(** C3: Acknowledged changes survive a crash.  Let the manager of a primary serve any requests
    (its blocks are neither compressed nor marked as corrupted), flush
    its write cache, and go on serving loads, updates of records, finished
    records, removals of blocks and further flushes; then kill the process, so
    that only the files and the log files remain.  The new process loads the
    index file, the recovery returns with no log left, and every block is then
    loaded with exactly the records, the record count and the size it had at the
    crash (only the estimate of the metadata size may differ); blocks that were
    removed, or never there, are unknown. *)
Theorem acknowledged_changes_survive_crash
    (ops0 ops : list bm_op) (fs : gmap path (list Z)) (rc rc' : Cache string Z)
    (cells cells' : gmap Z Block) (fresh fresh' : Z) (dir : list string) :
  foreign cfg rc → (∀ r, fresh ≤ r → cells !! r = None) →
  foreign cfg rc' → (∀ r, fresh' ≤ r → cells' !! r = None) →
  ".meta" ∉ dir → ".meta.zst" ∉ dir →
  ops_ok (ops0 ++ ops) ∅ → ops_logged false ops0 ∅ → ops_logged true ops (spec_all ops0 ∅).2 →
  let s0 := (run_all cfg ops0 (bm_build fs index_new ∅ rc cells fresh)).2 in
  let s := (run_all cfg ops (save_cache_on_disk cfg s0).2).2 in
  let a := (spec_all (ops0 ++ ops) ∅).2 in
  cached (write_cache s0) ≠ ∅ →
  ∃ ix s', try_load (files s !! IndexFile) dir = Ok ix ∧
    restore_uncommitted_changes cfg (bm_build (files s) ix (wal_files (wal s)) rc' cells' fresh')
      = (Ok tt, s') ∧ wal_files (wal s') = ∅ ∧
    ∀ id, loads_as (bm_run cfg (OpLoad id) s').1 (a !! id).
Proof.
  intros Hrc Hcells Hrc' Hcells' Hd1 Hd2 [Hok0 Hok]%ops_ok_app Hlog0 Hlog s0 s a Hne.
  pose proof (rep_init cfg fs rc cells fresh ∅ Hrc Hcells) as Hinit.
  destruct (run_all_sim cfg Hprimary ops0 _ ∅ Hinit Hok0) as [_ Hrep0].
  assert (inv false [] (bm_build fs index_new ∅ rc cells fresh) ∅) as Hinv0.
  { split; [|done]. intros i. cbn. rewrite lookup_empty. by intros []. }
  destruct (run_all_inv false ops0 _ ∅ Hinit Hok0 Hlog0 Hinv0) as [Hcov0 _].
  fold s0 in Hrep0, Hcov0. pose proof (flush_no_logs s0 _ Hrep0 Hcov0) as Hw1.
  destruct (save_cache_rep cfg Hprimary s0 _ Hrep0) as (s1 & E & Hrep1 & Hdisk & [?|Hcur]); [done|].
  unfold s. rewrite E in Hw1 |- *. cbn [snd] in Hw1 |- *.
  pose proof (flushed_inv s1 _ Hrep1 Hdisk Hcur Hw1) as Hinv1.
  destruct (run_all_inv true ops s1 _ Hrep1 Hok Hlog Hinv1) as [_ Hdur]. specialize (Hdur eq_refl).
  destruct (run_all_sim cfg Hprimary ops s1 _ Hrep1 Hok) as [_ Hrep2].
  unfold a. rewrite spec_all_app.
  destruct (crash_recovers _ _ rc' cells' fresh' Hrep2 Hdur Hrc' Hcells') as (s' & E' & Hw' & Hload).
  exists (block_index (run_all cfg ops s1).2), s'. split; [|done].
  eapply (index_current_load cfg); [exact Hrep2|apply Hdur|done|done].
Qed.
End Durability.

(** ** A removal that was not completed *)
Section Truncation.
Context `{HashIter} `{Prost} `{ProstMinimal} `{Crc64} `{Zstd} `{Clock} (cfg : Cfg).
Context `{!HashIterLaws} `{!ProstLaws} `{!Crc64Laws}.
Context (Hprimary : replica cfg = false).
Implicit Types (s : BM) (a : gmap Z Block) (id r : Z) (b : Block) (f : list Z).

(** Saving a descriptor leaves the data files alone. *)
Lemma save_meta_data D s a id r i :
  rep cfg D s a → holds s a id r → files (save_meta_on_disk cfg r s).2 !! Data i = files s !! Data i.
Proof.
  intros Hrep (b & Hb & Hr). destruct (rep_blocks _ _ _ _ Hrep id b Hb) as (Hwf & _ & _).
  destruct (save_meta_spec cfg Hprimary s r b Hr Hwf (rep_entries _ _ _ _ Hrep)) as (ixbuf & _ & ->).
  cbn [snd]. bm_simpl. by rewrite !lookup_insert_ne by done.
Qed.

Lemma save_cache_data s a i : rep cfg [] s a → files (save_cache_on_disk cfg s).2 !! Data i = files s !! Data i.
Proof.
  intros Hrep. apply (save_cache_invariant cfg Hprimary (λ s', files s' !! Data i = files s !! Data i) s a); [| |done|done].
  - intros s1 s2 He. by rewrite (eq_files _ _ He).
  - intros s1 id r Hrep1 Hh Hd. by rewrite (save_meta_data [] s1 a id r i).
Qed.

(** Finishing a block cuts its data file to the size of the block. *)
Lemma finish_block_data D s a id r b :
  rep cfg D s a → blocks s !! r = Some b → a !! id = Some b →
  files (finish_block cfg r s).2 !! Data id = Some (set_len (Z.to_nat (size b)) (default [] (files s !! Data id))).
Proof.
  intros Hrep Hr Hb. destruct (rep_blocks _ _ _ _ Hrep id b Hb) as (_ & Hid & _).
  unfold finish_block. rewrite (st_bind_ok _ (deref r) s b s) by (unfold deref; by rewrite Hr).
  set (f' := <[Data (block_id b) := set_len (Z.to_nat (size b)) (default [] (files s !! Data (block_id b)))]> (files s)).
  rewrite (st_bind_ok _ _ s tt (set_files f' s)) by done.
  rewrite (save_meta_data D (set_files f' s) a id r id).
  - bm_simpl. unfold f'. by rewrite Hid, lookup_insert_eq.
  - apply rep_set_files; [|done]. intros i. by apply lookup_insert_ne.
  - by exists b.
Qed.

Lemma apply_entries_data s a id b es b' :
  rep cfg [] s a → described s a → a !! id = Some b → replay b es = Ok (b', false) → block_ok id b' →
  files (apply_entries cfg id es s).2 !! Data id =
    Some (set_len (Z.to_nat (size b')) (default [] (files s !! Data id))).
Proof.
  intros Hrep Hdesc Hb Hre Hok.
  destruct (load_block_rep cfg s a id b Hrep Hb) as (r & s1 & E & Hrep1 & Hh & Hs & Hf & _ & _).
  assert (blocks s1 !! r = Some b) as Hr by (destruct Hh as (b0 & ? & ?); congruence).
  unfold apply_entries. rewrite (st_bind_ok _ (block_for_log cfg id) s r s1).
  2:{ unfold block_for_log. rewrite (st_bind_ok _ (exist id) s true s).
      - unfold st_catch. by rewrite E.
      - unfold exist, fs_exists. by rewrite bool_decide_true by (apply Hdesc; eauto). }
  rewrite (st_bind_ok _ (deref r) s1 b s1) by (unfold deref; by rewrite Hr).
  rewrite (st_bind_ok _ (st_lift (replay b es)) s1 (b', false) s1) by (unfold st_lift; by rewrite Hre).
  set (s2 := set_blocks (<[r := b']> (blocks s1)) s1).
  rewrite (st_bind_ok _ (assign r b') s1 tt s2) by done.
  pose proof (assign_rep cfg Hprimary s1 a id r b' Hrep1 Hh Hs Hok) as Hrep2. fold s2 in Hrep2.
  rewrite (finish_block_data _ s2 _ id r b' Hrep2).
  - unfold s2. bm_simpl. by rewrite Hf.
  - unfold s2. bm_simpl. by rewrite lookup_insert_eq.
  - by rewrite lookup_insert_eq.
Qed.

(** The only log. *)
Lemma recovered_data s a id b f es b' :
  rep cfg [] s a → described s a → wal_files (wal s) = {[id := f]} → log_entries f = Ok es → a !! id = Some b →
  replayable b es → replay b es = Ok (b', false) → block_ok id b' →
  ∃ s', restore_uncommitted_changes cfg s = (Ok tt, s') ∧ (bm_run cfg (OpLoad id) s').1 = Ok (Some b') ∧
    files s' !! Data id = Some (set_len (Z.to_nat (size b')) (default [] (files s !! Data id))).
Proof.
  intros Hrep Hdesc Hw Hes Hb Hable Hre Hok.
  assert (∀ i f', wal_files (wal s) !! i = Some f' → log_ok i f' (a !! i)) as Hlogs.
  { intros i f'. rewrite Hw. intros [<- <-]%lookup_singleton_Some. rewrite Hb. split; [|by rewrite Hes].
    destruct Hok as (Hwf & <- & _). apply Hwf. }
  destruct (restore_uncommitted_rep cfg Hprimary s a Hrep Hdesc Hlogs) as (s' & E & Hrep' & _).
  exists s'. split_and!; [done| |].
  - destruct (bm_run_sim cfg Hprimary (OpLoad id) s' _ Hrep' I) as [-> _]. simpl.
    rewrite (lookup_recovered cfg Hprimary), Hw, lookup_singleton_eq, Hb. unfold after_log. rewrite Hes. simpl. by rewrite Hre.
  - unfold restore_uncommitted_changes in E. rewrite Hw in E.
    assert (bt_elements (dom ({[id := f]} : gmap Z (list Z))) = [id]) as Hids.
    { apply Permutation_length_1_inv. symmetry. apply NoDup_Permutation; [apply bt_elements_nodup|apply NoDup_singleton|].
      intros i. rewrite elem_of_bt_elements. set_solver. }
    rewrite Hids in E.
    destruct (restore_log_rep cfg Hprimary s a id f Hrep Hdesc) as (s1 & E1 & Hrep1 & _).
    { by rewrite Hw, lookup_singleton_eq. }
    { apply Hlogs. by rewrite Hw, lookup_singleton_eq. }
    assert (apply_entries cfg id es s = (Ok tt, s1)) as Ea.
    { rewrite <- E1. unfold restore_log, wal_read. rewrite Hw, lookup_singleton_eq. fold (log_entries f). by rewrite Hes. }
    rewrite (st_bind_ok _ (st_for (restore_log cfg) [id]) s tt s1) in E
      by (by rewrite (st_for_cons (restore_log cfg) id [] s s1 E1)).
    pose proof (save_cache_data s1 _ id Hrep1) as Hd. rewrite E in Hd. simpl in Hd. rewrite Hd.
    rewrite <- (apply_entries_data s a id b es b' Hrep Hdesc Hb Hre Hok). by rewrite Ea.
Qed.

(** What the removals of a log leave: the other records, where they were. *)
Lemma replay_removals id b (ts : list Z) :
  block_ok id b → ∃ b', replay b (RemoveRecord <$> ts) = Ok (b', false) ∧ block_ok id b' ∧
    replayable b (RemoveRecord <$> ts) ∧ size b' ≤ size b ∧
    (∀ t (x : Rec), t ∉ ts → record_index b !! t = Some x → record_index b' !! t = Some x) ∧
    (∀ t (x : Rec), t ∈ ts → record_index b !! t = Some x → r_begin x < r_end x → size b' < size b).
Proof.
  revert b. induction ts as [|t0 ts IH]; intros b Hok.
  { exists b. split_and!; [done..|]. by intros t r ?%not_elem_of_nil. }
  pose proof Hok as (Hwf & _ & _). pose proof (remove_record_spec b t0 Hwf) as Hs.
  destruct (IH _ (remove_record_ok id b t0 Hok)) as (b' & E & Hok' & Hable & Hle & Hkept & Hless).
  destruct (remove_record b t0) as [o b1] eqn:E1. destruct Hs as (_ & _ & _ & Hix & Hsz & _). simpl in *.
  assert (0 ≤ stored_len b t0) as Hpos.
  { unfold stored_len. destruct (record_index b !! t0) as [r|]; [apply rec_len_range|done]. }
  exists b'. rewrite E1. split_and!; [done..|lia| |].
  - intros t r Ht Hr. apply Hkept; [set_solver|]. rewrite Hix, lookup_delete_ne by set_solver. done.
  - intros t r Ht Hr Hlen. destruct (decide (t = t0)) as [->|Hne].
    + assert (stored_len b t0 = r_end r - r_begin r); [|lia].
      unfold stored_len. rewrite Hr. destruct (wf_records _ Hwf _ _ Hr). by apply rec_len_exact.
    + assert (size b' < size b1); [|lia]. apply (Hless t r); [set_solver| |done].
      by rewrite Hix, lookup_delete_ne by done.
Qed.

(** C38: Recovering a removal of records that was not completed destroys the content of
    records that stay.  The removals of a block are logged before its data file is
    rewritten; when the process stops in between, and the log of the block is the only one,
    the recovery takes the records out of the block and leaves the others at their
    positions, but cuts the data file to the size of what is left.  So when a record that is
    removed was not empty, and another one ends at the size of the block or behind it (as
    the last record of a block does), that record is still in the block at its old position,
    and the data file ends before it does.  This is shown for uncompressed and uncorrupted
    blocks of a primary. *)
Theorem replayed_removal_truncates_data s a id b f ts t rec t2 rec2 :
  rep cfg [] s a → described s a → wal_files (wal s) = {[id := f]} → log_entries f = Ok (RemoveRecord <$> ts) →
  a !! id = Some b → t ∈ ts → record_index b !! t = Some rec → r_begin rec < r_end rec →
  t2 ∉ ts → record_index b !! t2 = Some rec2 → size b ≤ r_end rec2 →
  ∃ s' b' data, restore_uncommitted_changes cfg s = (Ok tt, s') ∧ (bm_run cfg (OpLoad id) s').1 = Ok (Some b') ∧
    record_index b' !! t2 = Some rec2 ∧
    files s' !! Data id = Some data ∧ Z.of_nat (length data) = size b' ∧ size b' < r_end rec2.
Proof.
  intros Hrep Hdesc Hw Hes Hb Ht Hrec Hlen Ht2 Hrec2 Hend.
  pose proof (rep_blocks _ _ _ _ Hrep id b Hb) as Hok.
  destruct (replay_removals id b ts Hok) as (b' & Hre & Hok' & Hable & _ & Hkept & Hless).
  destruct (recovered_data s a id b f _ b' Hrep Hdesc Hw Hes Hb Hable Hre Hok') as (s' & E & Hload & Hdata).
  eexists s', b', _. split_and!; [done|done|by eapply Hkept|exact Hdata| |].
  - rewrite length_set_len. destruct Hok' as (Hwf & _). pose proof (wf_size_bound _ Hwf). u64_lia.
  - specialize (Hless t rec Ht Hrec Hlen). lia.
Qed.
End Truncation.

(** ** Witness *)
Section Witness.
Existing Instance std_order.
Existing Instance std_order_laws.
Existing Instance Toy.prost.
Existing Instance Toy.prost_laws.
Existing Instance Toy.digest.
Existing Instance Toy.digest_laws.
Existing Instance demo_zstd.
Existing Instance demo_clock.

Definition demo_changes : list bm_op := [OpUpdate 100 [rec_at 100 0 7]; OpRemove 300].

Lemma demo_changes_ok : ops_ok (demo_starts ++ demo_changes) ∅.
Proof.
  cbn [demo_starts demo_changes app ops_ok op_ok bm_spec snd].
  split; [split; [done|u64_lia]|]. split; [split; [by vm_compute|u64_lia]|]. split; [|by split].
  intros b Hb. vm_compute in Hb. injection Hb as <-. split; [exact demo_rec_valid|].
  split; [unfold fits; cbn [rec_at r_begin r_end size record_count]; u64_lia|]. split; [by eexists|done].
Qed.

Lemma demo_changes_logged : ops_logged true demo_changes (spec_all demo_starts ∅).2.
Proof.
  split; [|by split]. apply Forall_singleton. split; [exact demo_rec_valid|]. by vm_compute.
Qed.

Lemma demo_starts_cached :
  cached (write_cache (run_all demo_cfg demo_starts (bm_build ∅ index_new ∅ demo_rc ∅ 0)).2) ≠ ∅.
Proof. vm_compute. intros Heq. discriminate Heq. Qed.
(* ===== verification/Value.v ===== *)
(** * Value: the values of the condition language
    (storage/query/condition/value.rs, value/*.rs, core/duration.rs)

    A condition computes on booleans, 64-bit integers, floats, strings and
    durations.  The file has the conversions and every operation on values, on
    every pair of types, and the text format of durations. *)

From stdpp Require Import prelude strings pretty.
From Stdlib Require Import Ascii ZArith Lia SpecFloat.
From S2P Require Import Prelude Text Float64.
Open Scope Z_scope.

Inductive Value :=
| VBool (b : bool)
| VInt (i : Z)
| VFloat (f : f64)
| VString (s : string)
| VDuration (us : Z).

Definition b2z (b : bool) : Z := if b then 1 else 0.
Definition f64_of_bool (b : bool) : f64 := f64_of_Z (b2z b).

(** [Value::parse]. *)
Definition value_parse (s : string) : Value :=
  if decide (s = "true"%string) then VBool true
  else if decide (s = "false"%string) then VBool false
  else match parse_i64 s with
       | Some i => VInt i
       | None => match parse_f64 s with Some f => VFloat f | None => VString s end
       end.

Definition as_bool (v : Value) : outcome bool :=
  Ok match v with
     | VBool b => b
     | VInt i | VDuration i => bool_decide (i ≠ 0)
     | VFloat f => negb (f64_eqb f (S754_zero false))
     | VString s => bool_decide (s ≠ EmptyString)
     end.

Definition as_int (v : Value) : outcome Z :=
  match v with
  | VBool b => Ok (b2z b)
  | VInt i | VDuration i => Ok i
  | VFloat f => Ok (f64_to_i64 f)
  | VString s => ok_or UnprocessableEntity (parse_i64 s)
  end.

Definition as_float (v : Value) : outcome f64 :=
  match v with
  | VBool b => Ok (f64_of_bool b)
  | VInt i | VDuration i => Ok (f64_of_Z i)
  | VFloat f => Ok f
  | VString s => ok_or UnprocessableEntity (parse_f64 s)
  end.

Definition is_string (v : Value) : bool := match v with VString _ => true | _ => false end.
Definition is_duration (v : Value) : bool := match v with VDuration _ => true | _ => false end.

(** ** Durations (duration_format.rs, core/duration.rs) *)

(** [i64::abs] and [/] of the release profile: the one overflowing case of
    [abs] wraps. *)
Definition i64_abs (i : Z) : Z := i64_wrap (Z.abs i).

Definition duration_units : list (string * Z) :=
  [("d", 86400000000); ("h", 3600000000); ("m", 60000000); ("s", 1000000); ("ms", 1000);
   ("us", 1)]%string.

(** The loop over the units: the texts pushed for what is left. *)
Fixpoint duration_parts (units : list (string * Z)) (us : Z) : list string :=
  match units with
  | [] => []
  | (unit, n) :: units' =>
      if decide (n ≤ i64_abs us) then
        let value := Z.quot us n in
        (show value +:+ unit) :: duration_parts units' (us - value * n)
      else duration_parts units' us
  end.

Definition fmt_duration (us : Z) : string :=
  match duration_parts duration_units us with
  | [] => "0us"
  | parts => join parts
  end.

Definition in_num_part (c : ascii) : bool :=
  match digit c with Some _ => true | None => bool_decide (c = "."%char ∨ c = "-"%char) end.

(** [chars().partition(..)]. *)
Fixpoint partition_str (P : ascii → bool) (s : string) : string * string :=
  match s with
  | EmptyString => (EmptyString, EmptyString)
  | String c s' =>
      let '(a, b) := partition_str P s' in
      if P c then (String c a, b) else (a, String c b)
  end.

========================

__PROBLEM STATEMENT__: Read through the entries and copy every line that includes "Hids".

__SOLUTION FOR THIS PROBLEM__:
    assert (bt_elements (dom ({[id := f]} : gmap Z (list Z))) = [id]) as Hids.
    rewrite Hids in E.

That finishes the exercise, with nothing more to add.